When I started out making pickups, I had just bought a bigger lathe and had one of those mini one that I was just going to sell. I instead turned it into a winder. I added a counter and made a platen to mount the bobbins to. Has served me well but it is heavy. So perhaps it is time to revisit the winder.
This is going to be a simple design consisting of just a DC motor, a PWM motor control (courtesy of Dan Sleep) and a counter.
Still picking out a motor but have ordered the motor controller Motor control via China on Ebay
For a counter, I like the Red Lion Cub series that is also easy to find on Ebay. Here is a sample counter circuit diagram
Some of the parts are optional like the power indicator led and R1 or even the power switch. The counter reset is only needed if the Cub you choose doesn't have a reset button on front but instead has two leads for reset.

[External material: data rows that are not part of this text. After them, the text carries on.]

(* ===== verification/MsRoutes.v ===== *)
(** * Microservices: where publications go

    The routes of the broker: what they lead to, and who may change them; and what
    publishing does with them. *)

From Stdlib Require Import ZArith Lia.
From stdpp Require Import base tactics list gmap strings.
From S2P Require Import Prelude MsWire MsValues MsBroker MsEndpoints MsWireFacts MsBrokerFacts MsBrokerSteps.
Local Open Scope Z_scope.

Local Notation good := (MsBrokerSteps.good (F := ∅)).

Definition event_name (n : pystr) : Prop := ∃ r, n = str "tori_py.event." ++ r.

(** The name of the queue of a broadcast subscription that is not reliable. *)
Definition ephemeral_name (n : pystr) : Prop :=
  ∃ sub, sub_mode sub = BROADCAST ∧ sub_reliable sub = false ∧ _event_queue_name sub = Some n.

Definition phase_removes (p : close_phase) : option pystr :=
  match p with FirstStop r _ | SecondStop r _ => r | _ => None end.

Section routes.
Context `{Json}.
Implicit Types b : broker.

(** A call of [close] is half through the removal of queue [n]. *)
Definition removing b (n : pystr) : Prop := ∃ j c, closers b !! j = Some c ∧ phase_removes (cr_phase c) = Some n.

Definition here_named b (n : pystr) : Prop := is_Some (dict_get (_queues (topo b)) n).

(** The queue object [i] is the one its name leads to. *)
Definition live b (i : Z) : Prop :=
  (queue_heap b !! i ≫= λ q, dict_get (_queues (topo b)) (q_name q)) = Some i.
#[export] Instance live_dec b i : Decision (live b i).
Proof. unfold live. apply _. Defined.

(** [o] is a queue that is being removed at this moment. *)
Record routed (o : option pystr) b : Prop := {
  rt_rpc l n : (l, n) ∈ _rpc_queues (topo b) → ∃ s, valid_service s ∧ l = label s ∧ n = rpc_queue_name s ∧ here_named b n;
  rt_labels : NoDup (_rpc_queues (topo b)).*1;
  rt_event key ns n : _event_routes (topo b) !! key = Some ns → n ∈ ns →
    event_name n ∧ (here_named b n ∨ removing b n ∨ o = Some n);
  rt_ephemeral n : n ∈ _ephemeral_queues (topo b) → ephemeral_name n;
  rt_lasting i n : q_name <$> queue_heap b !! i = Some n → dict_get (_queues (topo b)) n = Some i ∨ ephemeral_name n;
  rt_service s v : server_heap b !! s = Some v → valid_service (sv_service v)
}.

I used an optical sensor QRB1114 which I think is no longer made but others are available. I used a washer that I painted half and polished the other half so the sensor can detect and count the turns
The sensor I used was the now discontinued QRB1114 that is in the diagram. The replacement is the OPB704 available at Digikey for a few bucks.Download the data sheet for the pin out to be able to match the circuit diagram.
Once all the parts arrive, I'll post more including some measured Cad drawings for the base and assorted parts.
PM me if you have any questions
First motor arrived. Hooked it up and tested. Lots of torque and good speed control at low rpm. Motor might be a bit too slow for some but probably better for beginners. I posted a video.
This motor is 24 volt. I wanted to test the speed control at the upper limit. One heat sink gets warm at idle but is fine at speed. The next motor is 12 volt 1000 rpm. We will see if that has as good performance as this motor and if it helps the control to run cooler when the motor is idle. The solution if not is to install a power switch for when the machine is not winding. The heat sink is big enough, I just like to keep everything running cool.
Next up I'll machine a mount for the motor and a platen to mount the pickup bobbin along with a base to build the winder itself.